## WHAT IS EXPECTED:
For each line below that includes the string "acts", show the whole line.

## SUPPLIED ENTRIES:
(** The caller gives up at once; both producers still finish. *)
Lemma connectionInfo_terminates_witness :
  let md := fetchInstanceInfo Toy.api Toy.uri in
  let cert := fetchClientCertificate (H := Toy.lib) Toy.api Toy.uri 0 false in
  let acts := [CtxDone ContextCanceled; MainCtx; MdSend; CertSend; MdClose; CertClose] in
  exists s, refreshRun Toy.uri md cert acts refreshInit = Some s /\
  (length acts + workLeft s <= 7)%nat /\
  ((forall a, (forall e, a <> CtxDone e) -> refreshExec Toy.uri md cert a s = None) ->
   mdG s = Finished /\ certG s = Finished /\ exists r, returned s = Some r).
Proof.
  eexists. split; [reflexivity|].
  eapply (connectionInfo_terminates (H := Toy.lib) Toy.uri (fetchInstanceInfo Toy.api Toy.uri)
    (fetchClientCertificate (H := Toy.lib) Toy.api Toy.uri 0 false)); reflexivity.
Defined.

Lemma connectionInfo_OK_witness :
  exists ci, connectionInfo (H := Toy.lib) Toy.admin Toy.uri = Ret ci /\
  infoOK (H := Toy.lib) Toy.uri ci /\ issued (H := Toy.lib) Toy.api Toy.api 0 false Toy.uri ci.
Proof.
  eexists. split; [reflexivity|].
  apply (connectionInfo_OK (H := Toy.lib) Toy.admin Toy.uri). reflexivity.
Defined.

## SOLVED EXERCISE:
  let acts := [CtxDone ContextCanceled; MainCtx; MdSend; CertSend; MdClose; CertClose] in
  exists s, refreshRun Toy.uri md cert acts refreshInit = Some s /\
  (length acts + workLeft s <= 7)%nat /\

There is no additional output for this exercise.